Everything had been on track until two days before the final when Mains and manager Colin Meads began to feel unwell when out at dinner with those not playing in the final. When they got back to the hotel, they found Richard Loe being ill in the garden and in the foyer Zinzan Brooke does not have a good message about others.
Half the team are vomiting and have diarrhoea. The urns of tea and coffee the team drank from at lunch are fingered later as the source of the illness.
Team doctor Mike Bowen recalls how Mains felt they "might be tampered with and as it turned out, he was absolutely right".
The next day the All Black management hold a meeting in Meads room because he is too ill to move far. They talk about calling off the match but decide to keep the issue quiet.
"I was the one who said we don't have to tell anyone," Mains says. "I didn't want South Africa to know we were crook. It was the worst thing I did."
Bowen manages the emergency on his own which he rates as the most stressful in his lengthy sports medicine career. There were no extra All Blacks medical staff and they did not want to alert their rivals to their plight.
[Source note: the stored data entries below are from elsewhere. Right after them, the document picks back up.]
Ltac octet_fits :=
  match goal with H : _ / _ mod 256 + _ < 256 |- _ => repeat match goal with H' : Forall _ _ |- _ => clear H' | H' : forall _, _ |- _ => clear H' end; unfold is_byte in *; cbn in H; Z.to_euclidean_division_equations; lia end.

(** Adding in the wrong byte order is right as long as the octet does not overflow. *)
Lemma htonl_stays x k : is_u32 x -> 0 <= k < 32 -> stays x k = true -> htonl x + htonl (2 ^ k) = htonl (x + 2 ^ k) /\ is_u32 (x + 2 ^ k).
Proof.
  intros Hx Hk Hs. unfold stays in Hs. apply Z.ltb_lt in Hs. rewrite <- (be_val_bytes32 x Hx) in *. destruct (quad_bytes x Hx) as (Ha & Hb & Hc & Hd).
  rewrite be_bytes4 in * by done. revert Ha Hb Hc Hd Hs. generalize (x / 2 ^ 24) (x / 2 ^ 16 mod 256) (x / 2 ^ 8 mod 256) (x mod 256). clear x Hx.
  intros a b c d Ha Hb Hc Hd Hs.
  assert (forall a b c d, be_val [a; b; c; d] = ((a * 256 + b) * 256 + c) * 256 + d) as Ev.
  { intros. unfold be_val. cbn [rev app]. rewrite !le_val_cons. change (le_val []) with 0. lia. }
  assert (forall l, Forall is_byte l -> length l = 4%nat -> is_u32 (be_val l)) as Hr.
  { intros l Hl H4. unfold be_val. pose proof (le_val_range (rev l)) as H. rewrite length_rev, H4 in H. apply H. by apply Forall_rev. }
  assert (2 ^ k = 2 ^ (k / 8 * 8) * 2 ^ (k mod 8)) as Ek.
  { pose proof (Z.mod_pos_bound k 8). pose proof (Z.div_pos k 8). rewrite <- Z.pow_add_r by lia. f_equal. pose proof (Z.div_mod k 8). lia. }
  rewrite Ek.
  assert (is_byte (2 ^ (k mod 8))) as Hw.
  { pose proof (Z.mod_pos_bound k 8). split; [lia|]. apply (Z.pow_lt_mono_r 2 _ 8); lia. }
  assert (k / 8 = 0 \/ k / 8 = 1 \/ k / 8 = 2 \/ k / 8 = 3) as Hj by (pose proof (Z.div_pos k 8); pose proof (Z.div_lt_upper_bound k 8 4); lia).
  revert Hs Hw. generalize (2 ^ (k mod 8)). clear Ek. intros w Hs Hw.
  assert (forall u v, Forall is_byte u -> length u = 4%nat -> Forall is_byte v -> length v = 4%nat ->
    Forall is_byte (zip_with Z.add u v) -> be_val v = 2 ^ (k / 8 * 8) * w -> le_val u + le_val v = le_val (zip_with Z.add u v) ->
    be_val u + be_val v = be_val (zip_with Z.add u v) ->
    htonl (be_val u) + htonl (2 ^ (k / 8 * 8) * w) = htonl (be_val u + 2 ^ (k / 8 * 8) * w) /\ is_u32 (be_val u + 2 ^ (k / 8 * 8) * w)) as Hadd.
  { intros u v Hu Hu4 Hv Hv4 Huv <- El Eb. rewrite Eb, !htonl_be_val, El by (done || rewrite length_zip; lia). split; [done|]. apply Hr; [done|]. rewrite length_zip; lia. }
  rewrite Ev in Hs.
  assert (Forall is_byte [0; 0; 0; w] /\ Forall is_byte [0; 0; w; 0] /\ Forall is_byte [0; w; 0; 0] /\ Forall is_byte [w; 0; 0; 0]) as (F0 & F1 & F2 & F3)
    by (repeat split; repeat constructor; width).
  destruct Hj as [E|[E|[E|E]]]; rewrite E in *;
    [assert (d + w < 256) by octet_fits; apply (Hadd [a; b; c; d] [0; 0; 0; w])
    |assert (c + w < 256) by octet_fits; apply (Hadd [a; b; c; d] [0; 0; w; 0])
    |assert (b + w < 256) by octet_fits; apply (Hadd [a; b; c; d] [0; w; 0; 0])
    |assert (a + w < 256) by octet_fits; apply (Hadd [a; b; c; d] [w; 0; 0; 0])];
    try done; cbn [zip_with];
    match goal with |- Forall _ _ => repeat (apply Forall_cons; split; [width|]); apply Forall_nil; done | _ => rewrite ?Ev, ?le_val_cons; change (le_val []) with 0; lia end.
Qed.

Lemma htonl_htonl x : is_u32 x -> htonl (htonl x) = x.
Proof. apply ntohl_htonl. Qed.

Lemma count_up_spec x k : is_u32 x -> 0 <= k < 32 -> u32 (htonl x + htonl (2 ^ k)) = htonl (count_up x k) /\ is_u32 (count_up x k).
Proof.
  intros Hx Hk. unfold count_up. destruct (stays x k) eqn:Hs.
  - destruct (htonl_stays x k Hx Hk Hs) as [-> Hu]. split; [|done]. apply u32_id, htonl_u32.
  - split; [symmetry; exact (htonl_htonl _ (u32_range _))|exact (htonl_u32 _)].
Qed.

Lemma count_down_spec x k : is_u32 x -> 0 <= k < 32 -> u32 (htonl x - htonl (2 ^ k)) = htonl (count_down x k) /\ is_u32 (count_down x k).
Proof.
  intros Hx Hk. unfold count_down. assert (0 < 2 ^ k) by lia. destruct (Z.leb_spec (2 ^ k) x); cbn [andb]; [destruct (stays (x - 2 ^ k) k) eqn:Hs|].
  - destruct (htonl_stays (x - 2 ^ k) k) as [E _]; [width|done|done|]. replace (x - 2 ^ k + 2 ^ k) with x in E by lia.
    replace (htonl x - htonl (2 ^ k)) with (htonl (x - 2 ^ k)) by lia. split; [apply u32_id, htonl_u32|width].
  - split; [symmetry; exact (htonl_htonl _ (u32_range _))|exact (htonl_u32 _)].
  - split; [symmetry; exact (htonl_htonl _ (u32_range _))|exact (htonl_u32 _)].
Qed.

(** ** Operations *)

(** The result of an operation is the machine's. *)
Definition agrees (r : option outcome) (e : option (machine * bool)) : Prop :=
  forall m' ok, e = Some (m', ok) -> exists s', r = Some (Done s' ok) /\ sim s' m'.

Lemma agrees_done s' m' ok : sim s' m' -> agrees (Some (Done s' ok)) (Some (m', ok)).
Proof. intros Hs ? ? [= <- <-]. eauto. Qed.

Lemma agrees_answer b s m : sim s m -> agrees (Some (answer b s)) (Some (tell b m)).
Proof. intros Hs. apply agrees_done. by apply sim_say. Qed.

Section operations.
Context (s : calc) (m : machine) (a b : cidr) (na nb : net) (st : list net).
Context (Hsim : sim s m) (Ha : shows a na) (Hb : shows b nb) (Htop : m_stack m = na :: st).
Context (cs : list cidr) (Hstack : c_stack s = a :: cs) (Hcs : Forall2 shows cs st).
"It was unlikely to have been something that occurred incidentally or without some provocation but I have no way of proving that was the case," Bowen said.
Campaign manager Brian Lochore recalls the dinner when they might have been poisoned.
"I was just going into the dining room and they said, 'no, no, the All Blacks are in this room over here'. I went, 'I thought we were having our meal over here' and they said, 'no, no, there's a room over here for the All Blacks' and I thought that was strange."
On the morning of the final, the All Blacks are better but lack energy and at altitude that hurt.
"If you had asked me what the score was going to be on the Saturday morning I thought about 30-0 to South Africa, Lochore said.
"I don't think any of them will ever get over it because, if you can't play to the best of your ability on any given day because of some outside influence - and I'm not pointing the finger at anyone - it's always going to bug you forever."
During the game, Lochore notices the All Blacks are trying to create things too quickly, as if they cannot concentrate or feel they are not going to last. It is a crushing and unsatisfying end to so much hard work.
As he takes his seat among the rising volume of noise at Ellis Park, Mains ponders the injustice. His All Black troops give him some hope.
"Every one of those players and many were fearfully ill during that game, showed great courage. I had high regard for them anyway but what they did in that game stepped them up further in my admiration," he says.
Referee Ed Morrison has few clues about the All Blacks drama. He wonders why Steve McDowall is sweating profusely after a few scrums and then watches Jeff Wilson being sick but it is only after the test, in conversation with Mains, he discovers the situation.
"Credit to Sean Fitzpatrick he never mentioned it or made any excuses or brought it to my attention and I will always be grateful for that," Morrison recalls.
Mains would probably still love to find out exactly what happened but, equally, has tried to let go.
"If you let this sit inside you and you let setbacks and disappointments sit with you, it will eat you up," he said. "But I'm not one of those people."